[RECORDS SUPPLIED Boundary: Start]
Record session := mkSession { written : epochs; locked : locks; log : list entry; clean : bool }.

(** The committed table, the open transactions, and the operations of the
    committed transactions in the order of the commits. *)
Record system := mkSystem { table : epochs; sessions : gmap nat session; commits : list (list entry) }.

Definition initial (t : epochs) : system := mkSystem t ∅ [].

(** The rows of [t'] that are not rows of [t]. *)
Definition changes (t t' : epochs) : epochs := filter (λ '(k, v), t !! k ≠ Some v) t'.

Section transactions.
Context `{GoRuntime, AuthorityCursor R, !AuthorityQueryer Q R, !AuthorityDatabase Q R, !RowLocks Q R}.

Definition after (s : session) (op : operation) (scope : AuthorityScope) (r : result Z) (q q' : Q) : session := {|
  written := changes (contents q) (contents q') ∪ written s;
  locked := held q';
  log := match r with Ok v => log s ++ [mkEntry op scope v] | Err _ => log s end;
  clean := clean s && is_Ok r
|}.

(** A statement sees the committed rows and those of its transaction, and
    waits while a lock it needs conflicts with a lock of another one. Owners
    commit only transactions in which every operation succeeded. *)
Inductive step : system → system → Prop :=
| step_begin st T :
    sessions st !! T = None →
    step st (mkSystem (table st) (<[T := mkSession ∅ ∅ [] true]> (sessions st)) (commits st))
| step_statement st T s op scope ctx duration n q r q' n' :
    sessions st !! T = Some s → ContextErrors ctx → admitted q scope duration = true → op_ok op → op ≠ OpGet →
    contents q = written s ∪ table st → held q = locked s →
    perform op ctx q scope duration n = (Ret (r, q'), n') →
    (∀ U u, U ≠ T → sessions st !! U = Some u → compatible (held q') (locked u)) →
    step st (mkSystem (table st) (<[T := after s op scope r q q']> (sessions st)) (commits st))
| step_commit st T s :
    sessions st !! T = Some s → clean s = true →
    step st (mkSystem (written s ∪ table st) (delete T (sessions st)) (commits st ++ [log s]))
| step_abort st T :
    step st (mkSystem (table st) (delete T (sessions st)) (commits st)).

(** ** Serial runs *)

(** The operations one after the other, with the results they had. *)
Fixpoint serial (t : epochs) (l : list entry) : option epochs :=
  match l with
  | [] => Some t
  | e :: l =>
      match (epoch_step (entry_op e) (t !! entry_key e)).1 with
      | Ok v => if v =? entry_version e then serial (step_table (entry_op e) t (entry_scope e)) l else None
      | Err _ => None
      end
  end.
Lemma Result_decision event (max : Z) (d : Decision) (err : option error) :
  event_reports max d err event →
  (observation.Result event = "allow" ↔ err = None ∧ Decision_Outcome d = Allow) ∧
  (observation.Result event = "deny" ↔ err = None ∧ Decision_Outcome d = Deny) ∧
  (observation.Result event = "error" ↔ is_Some err ∨ outcome_above_Deny (Decision_Outcome d) = true).
Proof.
  intros (Ho & _ & _ & _ & _ & _ & _ & _ & Hf). unfold observation.Result. rewrite Ho, Hf.
  assert (∀ c, outcome_above_Deny (OutcomeOther c) = true) as Hother.
  { intros c. unfold outcome_above_Deny, outcome_code. apply N.ltb_lt. lia. }
  destruct err as [e|]; simpl.
  - split_and!; split; try done; [by intros []..|]. left. by eexists.
  - destruct (Decision_Outcome d); split_and!; split; intros; try done; destruct_and?; destruct_or?; try done;
      try (by match goal with H : is_Some None |- _ => destruct H end). by right.
Qed.

(** An SDK that records its calls. *)
Inductive sdk_call :=
| CallStart (name : string)
| CallAdd (value : Z) (attributes : list KeyValue)
| CallRecord (value : float64) (attributes : list KeyValue)
| CallSetAttributes (attributes : list KeyValue)
| CallSetStatusError (description : string)
| CallEnd.

Definition record (call : sdk_call) : sink (list sdk_call) := λ calls, (calls ++ [call], true).

Definition recording_span : Span (list sdk_call) :=
  mkSpan (λ attributes, record (CallSetAttributes attributes)) (λ description, record (CallSetStatusError description))
    (record CallEnd).

Definition recording_config : Config (list sdk_call) :=
  mkConfig
    (Implemented (mkTracerProvider (λ _, mkTracer (λ ctx name calls,
      (calls ++ [CallStart name], Some (ctx, recording_span))))))
    (Implemented (mkMeterProvider
      (λ _ _ _ _, Ok (mkHistogram (λ _ value attributes, record (CallRecord value attributes))))
      (λ _ _ _ _, Ok (mkCounter (λ _ value attributes, record (CallAdd value attributes)))))).
Lemma triple_of_preserves (I : World -> Prop) (m : M A) :
  preserves I m -> triple I m (fun _ => I) I.
Proof. intros Hm w H. specialize (Hm w H). now destruct (snd (m w)). Qed.

Lemma preserves_of_triple (I : World -> Prop) (m : M A) :
  triple I m (fun _ => I) I -> preserves I m.
Proof. intros Hm w H. specialize (Hm w H). now destruct (snd (m w)). Qed.

End Triples.

Section Bounded.

(** [_do_check_save] makes room before it inserts: at capacity the entry
    of [kth_best_model_path] is popped first. *)
Lemma bounded_do_check_save (filepath : string) (current : float) (epoch : Z)
      (trainer : Trainer) :
  preserves bounded (_do_check_save filepath current epoch trainer).
Proof.
  apply preserves_of_triple. unfold _do_check_save.
  eapply triple_bind; [apply triple_get_self|]. intros self.
  eapply triple_bind with
    (Q := fun _ w => 1 <= save_top_k (obj w) /\
                     len (best_k_models (obj w)) < save_top_k (obj w)).
  - (* remove kth *)
    intros w [[Hk Hb] ->].
    destruct (len (best_k_models (obj w)) =? save_top_k (obj w))%Z eqn:Elen; cbn [andb].
    + rewrite Z.gtb_ltb. destruct (Z.ltb_spec 0 (save_top_k (obj w))); [|lia].
      unfold bind, or_raise.
      destruct (pop (best_k_models (obj w)) (kth_best_model_path (obj w))) as [d|] eqn:E;
        cbn; [|now split].
      apply pop_length in E. unfold len in *. lia.
    + apply Z.eqb_neq in Elen. cbn. lia.
  - intros del_list.
    eapply triple_bind; [apply triple_get_self|]. intros self'.
    eapply triple_bind with (Q := fun _ => bounded).
    + intros w [[Hk Hlt] ->]. split; [exact Hk|].
      pose proof (set_length (best_k_models (obj w)) filepath current).
      unfold set_best_k_models, modify_self, with_best_k_models, len in *.
      cbn [fst obj best_k_models save_top_k]. lia.
    + intros _. apply triple_of_preserves. step_all frame.
Qed.

#[local] Hint Resolve bounded_do_check_save : inv.

Lemma bounded_perform (a : action) : preserves bounded (perform a).
Proof.
  destruct a; cbn [perform]; step_all frame.
Qed.

Lemma bounded_run (acts : list action) (w : World) :
  bounded w -> bounded (run acts w).
Proof.
  revert w. induction acts as [|a acts IH]; intros w H; cbn [run]; [exact H|].
  apply IH, bounded_perform, H.
Qed.

End Bounded.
[RECORDS SUPPLIED Boundary: End]
• ACTIVITY: Every line of the data must be reproduced exactly.

• SOLUTION BELOW:
Record session := mkSession { written : epochs; locked : locks; log : list entry; clean : bool }.

(** The committed table, the open transactions, and the operations of the
    committed transactions in the order of the commits. *)
Record system := mkSystem { table : epochs; sessions : gmap nat session; commits : list (list entry) }.

Definition initial (t : epochs) : system := mkSystem t ∅ [].

(** The rows of [t'] that are not rows of [t]. *)
Definition changes (t t' : epochs) : epochs := filter (λ '(k, v), t !! k ≠ Some v) t'.

Section transactions.
Context `{GoRuntime, AuthorityCursor R, !AuthorityQueryer Q R, !AuthorityDatabase Q R, !RowLocks Q R}.

Definition after (s : session) (op : operation) (scope : AuthorityScope) (r : result Z) (q q' : Q) : session := {|
  written := changes (contents q) (contents q') ∪ written s;
  locked := held q';
  log := match r with Ok v => log s ++ [mkEntry op scope v] | Err _ => log s end;
  clean := clean s && is_Ok r
|}.

(** A statement sees the committed rows and those of its transaction, and
    waits while a lock it needs conflicts with a lock of another one. Owners
    commit only transactions in which every operation succeeded. *)
Inductive step : system → system → Prop :=
| step_begin st T :
    sessions st !! T = None →
    step st (mkSystem (table st) (<[T := mkSession ∅ ∅ [] true]> (sessions st)) (commits st))
| step_statement st T s op scope ctx duration n q r q' n' :
    sessions st !! T = Some s → ContextErrors ctx → admitted q scope duration = true → op_ok op → op ≠ OpGet →
    contents q = written s ∪ table st → held q = locked s →
    perform op ctx q scope duration n = (Ret (r, q'), n') →
    (∀ U u, U ≠ T → sessions st !! U = Some u → compatible (held q') (locked u)) →
    step st (mkSystem (table st) (<[T := after s op scope r q q']> (sessions st)) (commits st))
| step_commit st T s :
    sessions st !! T = Some s → clean s = true →
    step st (mkSystem (written s ∪ table st) (delete T (sessions st)) (commits st ++ [log s]))
| step_abort st T :
    step st (mkSystem (table st) (delete T (sessions st)) (commits st)).

(** ** Serial runs *)

(** The operations one after the other, with the results they had. *)
Fixpoint serial (t : epochs) (l : list entry) : option epochs :=
  match l with
  | [] => Some t
  | e :: l =>
      match (epoch_step (entry_op e) (t !! entry_key e)).1 with
      | Ok v => if v =? entry_version e then serial (step_table (entry_op e) t (entry_scope e)) l else None
      | Err _ => None
      end
  end.
Lemma Result_decision event (max : Z) (d : Decision) (err : option error) :
  event_reports max d err event →
  (observation.Result event = "allow" ↔ err = None ∧ Decision_Outcome d = Allow) ∧
  (observation.Result event = "deny" ↔ err = None ∧ Decision_Outcome d = Deny) ∧
  (observation.Result event = "error" ↔ is_Some err ∨ outcome_above_Deny (Decision_Outcome d) = true).
Proof.
  intros (Ho & _ & _ & _ & _ & _ & _ & _ & Hf). unfold observation.Result. rewrite Ho, Hf.
  assert (∀ c, outcome_above_Deny (OutcomeOther c) = true) as Hother.
  { intros c. unfold outcome_above_Deny, outcome_code. apply N.ltb_lt. lia. }
  destruct err as [e|]; simpl.
  - split_and!; split; try done; [by intros []..|]. left. by eexists.
  - destruct (Decision_Outcome d); split_and!; split; intros; try done; destruct_and?; destruct_or?; try done;
      try (by match goal with H : is_Some None |- _ => destruct H end). by right.
Qed.

(** An SDK that records its calls. *)
Inductive sdk_call :=
| CallStart (name : string)
| CallAdd (value : Z) (attributes : list KeyValue)
| CallRecord (value : float64) (attributes : list KeyValue)
| CallSetAttributes (attributes : list KeyValue)
| CallSetStatusError (description : string)
| CallEnd.

Definition record (call : sdk_call) : sink (list sdk_call) := λ calls, (calls ++ [call], true).

Definition recording_span : Span (list sdk_call) :=
  mkSpan (λ attributes, record (CallSetAttributes attributes)) (λ description, record (CallSetStatusError description))
    (record CallEnd).

Definition recording_config : Config (list sdk_call) :=
  mkConfig
    (Implemented (mkTracerProvider (λ _, mkTracer (λ ctx name calls,
      (calls ++ [CallStart name], Some (ctx, recording_span))))))
    (Implemented (mkMeterProvider
      (λ _ _ _ _, Ok (mkHistogram (λ _ value attributes, record (CallRecord value attributes))))
      (λ _ _ _ _, Ok (mkCounter (λ _ value attributes, record (CallAdd value attributes)))))).
Lemma triple_of_preserves (I : World -> Prop) (m : M A) :
  preserves I m -> triple I m (fun _ => I) I.
Proof. intros Hm w H. specialize (Hm w H). now destruct (snd (m w)). Qed.

Lemma preserves_of_triple (I : World -> Prop) (m : M A) :
  triple I m (fun _ => I) I -> preserves I m.
Proof. intros Hm w H. specialize (Hm w H). now destruct (snd (m w)). Qed.

End Triples.

Section Bounded.

(** [_do_check_save] makes room before it inserts: at capacity the entry
    of [kth_best_model_path] is popped first. *)
Lemma bounded_do_check_save (filepath : string) (current : float) (epoch : Z)
      (trainer : Trainer) :
  preserves bounded (_do_check_save filepath current epoch trainer).
Proof.
  apply preserves_of_triple. unfold _do_check_save.
  eapply triple_bind; [apply triple_get_self|]. intros self.
  eapply triple_bind with
    (Q := fun _ w => 1 <= save_top_k (obj w) /\
                     len (best_k_models (obj w)) < save_top_k (obj w)).
  - (* remove kth *)
    intros w [[Hk Hb] ->].
    destruct (len (best_k_models (obj w)) =? save_top_k (obj w))%Z eqn:Elen; cbn [andb].
    + rewrite Z.gtb_ltb. destruct (Z.ltb_spec 0 (save_top_k (obj w))); [|lia].
      unfold bind, or_raise.
      destruct (pop (best_k_models (obj w)) (kth_best_model_path (obj w))) as [d|] eqn:E;
        cbn; [|now split].
      apply pop_length in E. unfold len in *. lia.
    + apply Z.eqb_neq in Elen. cbn. lia.
  - intros del_list.
    eapply triple_bind; [apply triple_get_self|]. intros self'.
    eapply triple_bind with (Q := fun _ => bounded).
    + intros w [[Hk Hlt] ->]. split; [exact Hk|].
      pose proof (set_length (best_k_models (obj w)) filepath current).
      unfold set_best_k_models, modify_self, with_best_k_models, len in *.
      cbn [fst obj best_k_models save_top_k]. lia.
    + intros _. apply triple_of_preserves. step_all frame.
Qed.

#[local] Hint Resolve bounded_do_check_save : inv.

Lemma bounded_perform (a : action) : preserves bounded (perform a).
Proof.
  destruct a; cbn [perform]; step_all frame.
Qed.

Lemma bounded_run (acts : list action) (w : World) :
  bounded w -> bounded (run acts w).
Proof.
  revert w. induction acts as [|a acts IH]; intros w H; cbn [run]; [exact H|].
  apply IH, bounded_perform, H.
Qed.

End Bounded.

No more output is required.